俺は悪くねえ!
言霊という概念は私達霊能者にとってかなり重要な意味を持つ。
あらゆる言葉には力が宿ると言われているが、それは真実であり言葉の本質だ。
意味不明な言葉の羅列で意思疎通をはかろうとしても相手は困惑するが、正しい言葉を選べば導くことも突き落とすこともできる。
永久姉のような熟練者が力を込めて「死ね」と言えば相手はその場で心臓を止めてしまうだろう。
それほどまでに強力な言葉という概念、今まで向き合ってこなかった私の一面をうちから抉り出すには十分すぎる効力を発揮してくれたらしい。
全身が燃えるように熱く、同時に体内だけが凍てつくように冷えていく。
どろりとした感覚と共に視界が真っ赤に染まっていく。
比喩ではない、出血している。
VRなのに、なんて言葉は意味はない。
間違いなく、私の頭からは熱く煮えたぎった血が流れ出ている。
ひどい頭痛だ、吐き気も眩暈もする。
けれどそれ以上に……お腹がすいた。
あぁ、なんでもいい、口にしなければいけない気がする。
あの黒いのはダメだ、食べるのが面倒くさい。
目の前の白いのも面倒だ。
でも……黒よりはましだ。
「チッ……飲まれたか」
飲まれた? 誰が? お前を飲むのは私だぞ。
私……私ってなんだ……いや待て、えっと……あぁ思い出した。
お腹が減ったんだ。
だから何かを食べなきゃいけないんだ。
「今はまだ早いらしい。
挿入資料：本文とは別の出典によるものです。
Lemma sample_sessions i :
  (∃ op r, wr_sessions (run_turns (host:=sample_host) (pg:=sample_postgres) sample_turns (started sample_writers empty_db))
             !! i = Some (op, Finished r)) ↔
  ∃ op r, zip sample_writers (Finished <$> [Ok [1]; Ok []; Ok [0]]) !! i = Some (op, Finished r).
Proof.
  assert (wr_sessions (run_turns (host:=sample_host) (pg:=sample_postgres) sample_turns (started sample_writers empty_db))
    = zip sample_writers (Finished <$> [Ok [1]; Ok []; Ok [0]])) as E by (vm_compute; reflexivity).
  by rewrite E.
Qed.

Lemma writers_serialize_witness :
  let s := run_turns (host:=sample_host) (pg:=sample_postgres) sample_turns (started sample_writers empty_db) in
  ∃ order, NoDup order ∧ length order = 3%nat ∧
    serial (host:=sample_host) (pg:=sample_postgres) (wr_sessions s) order empty_db (wr_db s).
Proof.
  intros s. destruct (writers_serialize (host:=sample_host) (pg:=sample_postgres) (laws:=sample_laws)
    sample_writers empty_db sample_turns) as (_ & (order & Hnd & Hin & Hser) & _).
  - apply empty_db_ok.
  - repeat constructor; set_solver.
  - exists order. split; [exact Hnd|]. split; [|exact Hser].
    apply (all_finished sample_writers [Ok [1]; Ok []; Ok [0]]); [reflexivity|exact Hnd|].
    intros i. rewrite Hin. apply sample_sessions.
Defined.
Definition _validate_tool (tool : json) (where_ : string) : res () :=
  _ ← require (is_dict tool) (where_ +:+ " must be an object");
  let tool := dict_of tool in
  let tool_type := oget tool "type" in
  _ ← require (nonempty_str tool_type) (where_ +:+ ".type must be a non-empty string");
  if negb (eq_str tool_type "function") && negb (eq_str tool_type "custom") then Ok ()
  else
    let container_key := if eq_str tool_type "function" then "function" else "custom" in
    let container := oget tool container_key in
    _ ← require (is_dict container)
          (where_ +:+ "." +:+ container_key +:+ " must be an object for "
           +:+ container_key +:+ " tools");
    let container := dict_of container in
    _ ← require (nonempty_str (oget container "name"))
          (where_ +:+ "." +:+ container_key +:+ ".name must be a non-empty string");
    let description := oget container "description" in
    _ ← require (is_none description || is_str description)
          (where_ +:+ "." +:+ container_key +:+ ".description must be a string when present");
    let parameters := function_parameters_or_none tool_type container in
    require (is_none parameters || is_dict parameters)
      (where_ +:+ "." +:+ container_key +:+ ".parameters must be an object when present").

(** The container that a call must carry, with its key. *)
Definition call_container (call : obj) (call_where : string) : res (json * string) :=
  let call_type := oget call "type" in
  if eq_str call_type "custom" then Ok (oget call "custom", "custom")
  else if eq_str call_type "function" then Ok (oget call "function", "function")
  else if dmem call "function" then Ok (oget call "function", "function")
  else if dmem call "custom" then Ok (oget call "custom", "custom")
  else Err (_reject (call_where +:+ " must carry a 'function' or 'custom' payload")).

(** A call type that is a string but none of the known ones. *)
Definition opaque_call (call : obj) : bool :=
  let call_type := oget call "type" in
  is_str call_type && negb (eq_str call_type "function") && negb (eq_str call_type "custom").

Definition validate_tool_call (where_ : string) (index : nat) (call : json) : res () :=
  let call_where := at_index where_ index in
  _ ← require (is_dict call) (call_where +:+ " must be an object");
  let call := dict_of call in
  let call_id := oget call "id" in
  _ ← require (is_none call_id || is_str call_id)
        (call_where +:+ ".id must be a string when present");
  if opaque_call call then Ok ()
  else
    found ← call_container call call_where;
    let '(container, key) := found in
    _ ← require (is_dict container) (call_where +:+ "." +:+ key +:+ " must be an object");
    let container := dict_of container in
    _ ← require (nonempty_str (oget container "name"))
          (call_where +:+ "." +:+ key +:+ ".name must be a non-empty string");
    let payload_key := if bool_decide (key = "function") then "arguments" else "input" in
    let payload := oget container payload_key in
    require (is_none payload || is_str payload)
      (call_where +:+ "." +:+ key +:+ "." +:+ payload_key +:+ " must be a string when present").
(** A client that keeps changing its conversation identifier gets no fresh
    quota.  From any state of the table that satisfies the invariant, over any
    stretch in which the client alone is admitted, under whatever conversation
    keys, what is granted is at most the burst plus the refill of the elapsed
    time: its own bucket is never the one evicted.  The table must have room
    for two buckets, the clock must tick between calls, and the TTL must be
    long enough to refill a bucket. *)
Theorem rotating_conversations_share_quota (rl : RateLimiter) (client : string)
    (calls : list call) (start : Q) (ds : list AdmissionDecision) (rl' : RateLimiter) :
  limiter_ok rl → 2 ≤ rl_max_identities rl →
  (rl_burst rl <= rl_rate rl * rl_ttl rl)%Q →
  clock_ok rl start → clocked Qlt start calls →
  Forall (λ c, c_client c = client) calls →
  run rl calls = Ok (ds, rl') →
  (inject_Z (granted ds) <= rl_burst rl + rl_rate rl * (last_call start calls - start))%Q.
Proof.
  intros Hok Hmax Hfull Hclock Hcl Hcs. pose proof (lk_burst _ Hok) as Hb1.
  destruct calls as [|c calls]; cbn [run].
  { intros [= <- <-]. unfold last_call. cbn. change (inject_Z (granted [])) with 0%Q. lra. }
  destruct Hcl as [Hlt Hcl]. apply Forall_cons in Hcs as [Hc Hcs].
  destruct (admit_charges rl client (c_conversation c) (c_now c) Hok Hmax)
    as (d & rl1 & available & E & Hok1 & Hc1 & Hsame & Hu1 & Ht1 & Hall & Hb & _).
  { by eapply clocked_past. }
  rewrite Hc E. cbn [mbind res_bind fst snd]. rewrite -(client_ns_config rl rl1 client Hsame) in Hu1, Ht1.
  destruct (run rl1 calls) as [[ds1 rl2]|] eqn:Er; [|done]. intros [= <- <-]. cbn [fst snd] in *.
  destruct Hsame as (Sr & Sb & St & _ & Sm).
  pose proof (run_potential rl1 client calls (c_now c) _ ds1 rl2 Hok1 ltac:(lia)
    ltac:(by rewrite Sr Sb St) Hc1 Hu1 Ht1 Hcl Hcs Er) as Hrec.
  rewrite last_call_cons granted_cons inject_Z_plus. rewrite Sr in Hrec.
  assert (0 <= rl_rate rl * (c_now c - start))%Q.
  { apply Qmult_le_0_compat; [apply Qlt_le_weak, (lk_rate _ Hok)|lra]. }
  assert (rl_rate rl * (last_call (c_now c) calls - start) ==
    rl_rate rl * (last_call (c_now c) calls - c_now c) + rl_rate rl * (c_now c - start))%Q
    as -> by ring.
  destruct (allowed d).
  - rewrite (Hall eq_refl) in Hrec. change (inject_Z 1) with 1%Q. lra.
  - change (inject_Z 0) with 0%Q. destruct (Qle_bool 1 available); lra.
Qed.
(** The loop over the settled units that are not chunked, and the watermark after it. *)
Lemma chunk_loop_passed now st c n cs :
  db_ok (me_db st) → chunked st c n → let us := settled_units (me_db st) c in
  foldM (chunk_step now c) (ChunkState st 0 None) (drop (pred n) us) = Ok cs →
  passed st c n (cs_created cs)
    (match cs_settled_end cs with
     | Some settled_end =>
         if match watermark_of us n with None => true | Some w => w <? settled_end end
         then set_watermark (cs_db cs) c settled_end else cs_db cs
     | None => cs_db cs
     end).
Proof.
  intros Hok [Hn Hch Hw] S Ef. subst S. set (S := settled_units (me_db st) c) in *.
  assert (drop (pred n) S `prefix_of` drop (pred n) S → pass_inv st c n (drop (pred n) S) cs) as Hinv.
  { revert Ef. apply (foldM_inv _ (λ pre cs, pre `prefix_of` drop (pred n) S → pass_inv st c n pre cs)).
    - intros _. split; simpl; try done; [|lia].
      by replace (n `max` (pred n + 0))%nat with n by lia.
    - intros pre u t t' Hi Hstep Hpre. eapply chunk_step_inv; [done|done| |exact Hstep].
      apply Hi. etrans; [|exact Hpre]. by apply prefix_app_r. }
  destruct (Hinv ltac:(done)) as [Hm Hok' Hdr Hw' Hmem Hpref Hoth Hch' Hcr Hend].
  assert (n `max` (pred n + length (drop (pred n) S)) = length S)%nat as Elen
    by (rewrite length_drop; lia).
  rewrite Elen in Hch', Hcr.
  destruct (watermark_update st c n cs Hok Hn Hw' Hw Hend) as (E1 & E2 & E3 & E4 & E5).
  assert (∀ c', settled_units (me_db (cs_db cs)) c' = settled_units (me_db st) c') as Esame.
  { intros c'. unfold settled_units, dialogue_rows. by rewrite Hm. }
  split; [|by rewrite Hcr|by rewrite E1|by rewrite E1|by rewrite E1|by rewrite E3|by rewrite E2|].
  - split; rewrite ?E1 ?E2 Esame; [done| |done]. by rewrite firstn_all in Hch' |- *.
  - intros c' Hne. split; [rewrite E2; by apply Hoth|by apply E5].
Qed.

(** A pass either leaves everything as it was or chunks all that is settled;
    it does the latter when the messages can be counted. *)
Lemma chunk_pass_spec now st c n :
  db_ok (me_db st) → chunked st c n →
  (∃ created last_end st', _chunk_new_turns now c st = (Ok (created, last_end), st') ∧
     passed st c n created st') ∨
  (∃ e, _chunk_new_turns now c st = (Err e, st) ∧ ¬ countable_rows (me_db st) c).
Proof.
  intros Hok [Hn Hch Hw]. unfold _chunk_new_turns, mem_transaction.
  pose proof (turn_units_spec (dialogue_rows (me_db st) c)) as (Hc & Hws & _).
  set (us := turn_units (dialogue_rows (me_db st) c)) in *.
  assert (settled_units (me_db st) c = removelast us) as Es by done.
  assert (watermark_of (settled_units (me_db st) c) n = watermark_of us n) as Ew.
  { destruct n as [|k]; simpl; [done|].
    destruct (lookup_lt_is_Some_2 (settled_units (me_db st) c) k ltac:(lia)) as [u Hu].
    by rewrite Hu (settled_lookup _ _ _ _ Hu). }
  rewrite Hw Ew. assert (n < length us ∨ n = 0)%nat as Hnu.
  { rewrite Es length_removelast in Hn. destruct n; lia. }
  rewrite (window_units _ _ _ Hok Hnu). fold us.
  destruct (concat (drop (pred n) us)) as [|r0 rows0] eqn:Ec.
  { left. assert (us = []) as Eus.
    { destruct us as [|u us'] eqn:E; [done|]. exfalso.
      destruct (drop_nonempty (pred n) (u :: us')); [simpl in *; lia|].
      pose proof (well_split_drop (pred n) _ Hws) as [Hd _].
      destruct (drop (pred n) (u :: us')); [done|].
      apply Forall_cons in Hd as [(r & rest & -> & _) _]. done. }
    rewrite Eus /= in Es. rewrite Es /= in Hn. assert (n = 0%nat) as -> by lia.
    eexists _, _, st. split; [done|]. split; rewrite ?Es; try done. by split; rewrite ?Es. }
  rewrite -Ec turn_units_concat; [by apply well_split_drop|].
  rewrite removelast_drop; [destruct us; [by rewrite drop_nil in Ec|simpl in *; lia]|].
  rewrite -Es. clear Ec r0 rows0.
  set (S := settled_units (me_db st) c) in *.
  destruct (foldM _ _ _) as [cs|e] eqn:Ef; simpl.
  - left. eexists _, _, _. split; [done|]. rewrite -Ew. by apply (chunk_loop_passed now).
  - right. exists e. split; [done|]. intros Hcount.
    destruct (foldM_total (chunk_step now c) (λ _ _, True) (ChunkState st 0 None) (drop (pred n) S))
      as (cs & Hcs & _); [done| |congruence].
    intros pre u t Hpre _. destruct (chunk_step_total now st c u t Hok Hcount) as [t' Ht].
    + apply (subseteq_drop (pred n)). eapply prefix_subset; [exact Hpre|]. set_solver.
    + eauto.
Qed.
End chunking.
(* ===== verification/Services.v ===== *)
(** * External services ([memory/embeddings.py], [memory/qdrant.py])

    The embedding endpoint and the vector store are reached over HTTP.  The
    servers are an oracle that answers the n-th request; the clients are
    computations over a world that holds the tables, the readiness flag of the
    vector store and the log of all exchanges so far.  A computation that
    raises keeps the effects it had: only transactions roll back. *)

From Stdlib Require Import QArith.
From S2P Require Import Prelude PyDict PyString Json Store Memory.
Local Open Scope Z_scope.

(** ** Exchanges *)

(** [{"id": ..., "vector": ..., "payload": ...}] *)
Record point : Type := MkPoint {
  p_id : string;
  p_vector : list json;
  p_payload : obj;
}.

Inductive request : Type :=
| PostEmbeddings (input : list string)
| PutCollection (vector_size : Z)
| GetCollection
| PutPoints (points : list point)
| SearchPoints (vector : list json) (limit : Z) (conversation_id : option string).

(** A reply as the HTTP client presents it: the status, whether
    [raise_for_status()] passes, and the decoded body, [None] where [.json()]
    raises [ValueError]; or a transport failure. *)
Inductive reply : Type :=
| Reply (status_code : Z) (ok : bool) (body : option json)
| NoReply.

Record World : Type := MkWorld {
  w_mem : MemDB;
  w_collection_ready : bool;
  w_log : list (request * reply);
}.
(* ===== verification/Retrieval.v ===== *)
(** * Vector indexing and retrieval ([memory/service.py])

    The part of [MemoryService] that talks to the embedding endpoint and the
    vector store: indexing of pending chunks, rebuilding of the index,
    creation of memories, and hybrid retrieval. *)

From Stdlib Require Import QArith Lqa.
From S2P Require Import Prelude PyDict PyString Json Tokens Candidates Mmr Store Memory Services.
Local Open Scope Z_scope.

(** PostgreSQL's full-text search: the rank of a text for a query, [None] where
    it does not match; and [float(text)], [None] where it raises. *)
Class Search : Type := {
  ts_rank : string → string → option Q;
  float_of_str : string → option Q;
}.

(** [range(0, len(l), size)] slices; sizes are positive. *)
Fixpoint batches_from {A} (size : nat) (batch l : list A) : list (list A) :=
  match l with
  | [] => match batch with [] => [] | _ => [batch] end
  | x :: l' =>
      if (length batch <? size)%nat then batches_from size (batch ++ [x]) l'
      else batch :: batches_from size [x] l'
  end.

Definition batches {A} (size : Z) (l : list A) : list (list A) :=
  batches_from (Z.to_nat size) [] l.

(** [l[:n]], where a negative [n] counts from the end *)
Definition slice_to {A} (n : Z) (l : list A) : list A :=
  if n <? 0 then take (length l - Z.to_nat (- n)) l else take (Z.to_nat n) l.

Record MemoryService : Type := MkMemoryService {
  sv_retrieval : RetrievalSettings;
  sv_max_embed_chars : Z;
  sv_embed_batch_size : Z;
}.

Definition MemoryService_init (retrieval_settings : option RetrievalSettings)
    (max_embed_chars embed_batch_size : Z) : MemoryService :=
  MkMemoryService (default default_RetrievalSettings retrieval_settings) max_embed_chars
    (Z.max 1 embed_batch_size).

Section retrieval.
Context {host : Host} {pg : Postgres} {uu : Uuids} {se : Search}.
Context (server : nat → request → reply) (sv : MemoryService).

(** [t[: self._max_embed_chars]] *)
Definition truncate (t : string) : string :=
  if sv_max_embed_chars sv <? 0
  then stake (String.length t - Z.to_nat (- sv_max_embed_chars sv)) t
  else stake (Z.to_nat (sv_max_embed_chars sv)) t.

(** ** Embedding *)

Definition expect_embedding {A} (m : io (option A)) : io (option A) :=
  io_try m (λ e, match e with EmbeddingProviderError => Some (mret None) | _ => None end).

Definition _safe_embed_batch (texts : list string) : io (option (list (list json))) :=
  match texts with
  | [] => mret (Some [])
  | _ :: _ =>
      expect_embedding
        (vectors ← embed server (truncate <$> texts);
         if (length vectors =? length texts)%nat then mret (Some vectors) else mret None)
  end.

(** The loop of [embed_texts_in_batches]: [None] as soon as a slice fails. *)
Fixpoint embed_slices (acc : list (list json)) (slices : list (list string))
    : io (option (list (list json))) :=
  match slices with
  | [] => mret (Some acc)
  | slice :: rest =>
      vectors ← _safe_embed_batch slice;
      match vectors with
      | None => mret None
      | Some vectors => embed_slices (acc ++ vectors) rest
      end
  end.

Definition embed_texts_in_batches (texts : list string) : io (option (list (list json))) :=
  match texts with
  | [] => mret (Some [])
  | _ :: _ => embed_slices [] (batches (sv_embed_batch_size sv) texts)
  end.

Definition _embed_batch (texts : list string) : io (option (list (list json))) :=
  _safe_embed_batch texts.

(** [vectors[0]] of an empty list raises. *)
Definition _safe_embed (text : string) : io (option (list json)) :=
  expect_embedding
    (vectors ← embed server [truncate text];
     match vectors with v :: _ => mret (Some v) | [] => io_raise IndexError end).

(** ** Indexing chunks *)

(** [UPDATE conversation_chunks SET vector_indexed_at = now() WHERE id = $1 AND
    vector_indexed_at IS NULL] *)
Definition set_indexed (indexed : bool) (k : ChunkRow) : ChunkRow :=
  MkChunkRow (ck_id k) (ck_conversation k) (ck_start_seq k) (ck_end_seq k) (ck_message_ids k)
    (ck_raw_content k) (ck_token_count k) (ck_created_at k) indexed.

Definition map_chunks (f : ChunkRow → ChunkRow) (st : MemDB) : MemDB :=
  MkMemDB (me_db st) (me_watermarks st) (f <$> me_chunks st) (me_memories st).

Definition mark_indexed (chunk_id : Z) : io unit :=
  on_tables (λ st, (Ok tt, map_chunks
    (λ k, if bool_decide (ck_id k = chunk_id) then set_indexed true k else k) st)).

Definition chunk_payload (k : ChunkRow) : obj :=
  [("conversation_id", JStr (ck_conversation k)); ("kind", JStr "chunk");
   ("chunk_id", JStr (uuid_str (ck_id k))); ("start_seq", JInt (ck_start_seq k))].

Definition chunk_point (k : ChunkRow) (vector : list json) : point :=
  MkPoint (uuid_str (ck_id k)) vector (chunk_payload k).

Definition expect_vector_store (m : io bool) : io bool :=
  io_try m (λ e, match e with VectorStoreError => Some (mret false) | _ => None end).

(** [_index_chunk] and [_rebuild_chunk], which do the same: the row is
    marked after the upsert. *)
Definition _index_chunk (k : ChunkRow) (vector : option (list json)) : io bool :=
  vector ← match vector with None => _safe_embed (ck_raw_content k) | Some v => mret (Some v) end;
  match vector with
  | None => mret false
  | Some v =>
      upserted ← expect_vector_store
        (_ ← upsert server [chunk_point k v] (Z.of_nat (length v)); mret true);
      if (upserted : bool) then (_ ← mark_indexed (ck_id k); mret true) else mret false
  end.

Definition _rebuild_chunk (k : ChunkRow) (vector : option (list json)) : io bool :=
  _index_chunk k vector.

(** [ORDER BY start_seq LIMIT 100] *)
Definition start_leb (a b : ChunkRow) : bool := ck_start_seq a <=? ck_start_seq b.

Definition pending_chunks (st : MemDB) (conversation_id : string) : list ChunkRow :=
  take 100 (py_sorted start_leb
    (filter (λ k, ck_conversation k = conversation_id ∧ ck_vector_indexed k = false) (me_chunks st))).

(** [zip(batch, vectors, strict=True)]: lengths agree when [_embed_batch]
    returned the vectors. *)
Definition index_batch (indexed : Z) (batch : list ChunkRow) : io Z :=
  vectors ← _embed_batch (ck_raw_content <$> batch);
  match vectors with
  | None => mret indexed
  | Some vectors =>
      io_fold (λ (indexed : Z) (kv : ChunkRow * list json),
        done ← _index_chunk kv.1 (Some kv.2);
        mret (if (done : bool) then indexed + 1 else indexed)) indexed (zip batch vectors)
  end.

Definition read_tables {A} (f : MemDB → A) : io A := λ w, (Ok (f (w_mem w)), w).

Definition _index_pending_chunks (conversation_id : string) : io Z :=
  rows ← read_tables (λ st, pending_chunks st conversation_id);
  io_fold index_batch 0 (batches (sv_embed_batch_size sv) rows).

Definition index_completed_turns (now : Q) (conversation_id : string) : io Z :=
  chunked ← on_tables (_chunk_new_turns now conversation_id);
  _ ← _index_pending_chunks conversation_id;
  mret chunked.1.

(** ** Rebuilding *)

Record rebuild_summary : Type := MkSummary {
  su_chunks : Z;
  su_chunks_failed : Z;
  su_memories : Z;
  su_memories_failed : Z;
}.

Definition in_scope (scope : option string) (c : string) : bool :=
  match scope with None => true | Some id => bool_decide (c = id) end.

(** [ORDER BY conversation_id, start_seq] *)
Definition conversation_start_leb (a b : ChunkRow) : bool :=
  if bool_decide (ck_conversation a = ck_conversation b) then start_leb a b
  else str_leb (ck_conversation a) (ck_conversation b).

Definition rebuild_rows (scope : option string) (st : MemDB) : list ChunkRow :=
  py_sorted conversation_start_leb
    (filter (λ k, in_scope scope (ck_conversation k) = true) (me_chunks st)).

Definition rebuild_memories (scope : option string) (st : MemDB) : list MemoryRow :=
  filter (λ m, mr_status m = ACTIVE ∧ in_scope scope (mr_conversation m) = true) (me_memories st).

Definition count_chunk (s : rebuild_summary) (ok : bool) : rebuild_summary :=
  if ok then MkSummary (su_chunks s + 1) (su_chunks_failed s) (su_memories s) (su_memories_failed s)
  else MkSummary (su_chunks s) (su_chunks_failed s + 1) (su_memories s) (su_memories_failed s).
その力封じさせてもらおう」
白が消えた、そう思った瞬間白銀の何かが目の前を通り過ぎ、そして硬質な音を立てた。
これは……鉄の板?
いや違う、刀だ。
「くっ……硬いな」
刀……なんでそんなものが目の前に?
……あ、委員長か。
そうだそうだ、白いのは委員長で黒いのはナイ神父だ。
今はリアルファイターのコラボイベントの最中で試合の途中で……うん、思い出してきた。
飲まれたってそういうことかぁ……不覚をとったなぁ。
「ふんっ!」
側頭部に手刀をぶち込むと同時に脳髄をかき回す。
えーと、この辺りかな?
あぁ、あったあった。
「性懲りもなく人の身体奪おうとしてんなこらぁ!」
引きずり出したそれに向かって強く叫ぶ。
水晶のような小さく透明なそれ、心臓くらいのサイズがあるけど……こんなもの頭の中にあったら大惨事よ。
後でリアルでも引っこ抜いておかないと。
とりあえずいつも通り捕食して……これでよし、邪魔にならない!
「まったく、邪魔が入ったわ。さ、お望み通り本気の勝負をしましょう」
「……あ、いや、はい」
「どしたの?」
「完全に飲まれた状態だったのにあの程度で正気に戻るとか……どんな化け物なのかなって……」
「純然たる人間です。あぁでも混血の話を含めたらそうでもないのかな……まぁ認識は人間です! というか委員長はそれが素?」
「はい、そこにいる糞野郎から強者の雰囲気を出して頑張ってとか言われたので」
「あー、じゃあ後で彼をぶん殴りに行きましょう。リアルで」
ナイ神父に視線を向けるとへらへらしながら手を振ってきた。
よし、蹴りも加えよう。
「それより、今は勝負ね」
「えぇ、では……参る!」
「きませい!」
私の突き出した拳と、委員長の振り下ろした刃が触れた。
その瞬間世界は暗転した。
【エラー発生、多大な負荷が発生したためサーバーを一時閉鎖します】
……あれぇ?
刹那さんが暴食を認めた理由はいくつかありますが、負の面として見ていたのは事実です。
人よりちょっとたくさん食べるとお茶を濁していましたが、本心では自分の本質が暴食であると気付いていたので目をそらしていました。
結果暴食を認めたことでこうなりました。
つまり今までのは仮覚醒だったという……胃が痛い。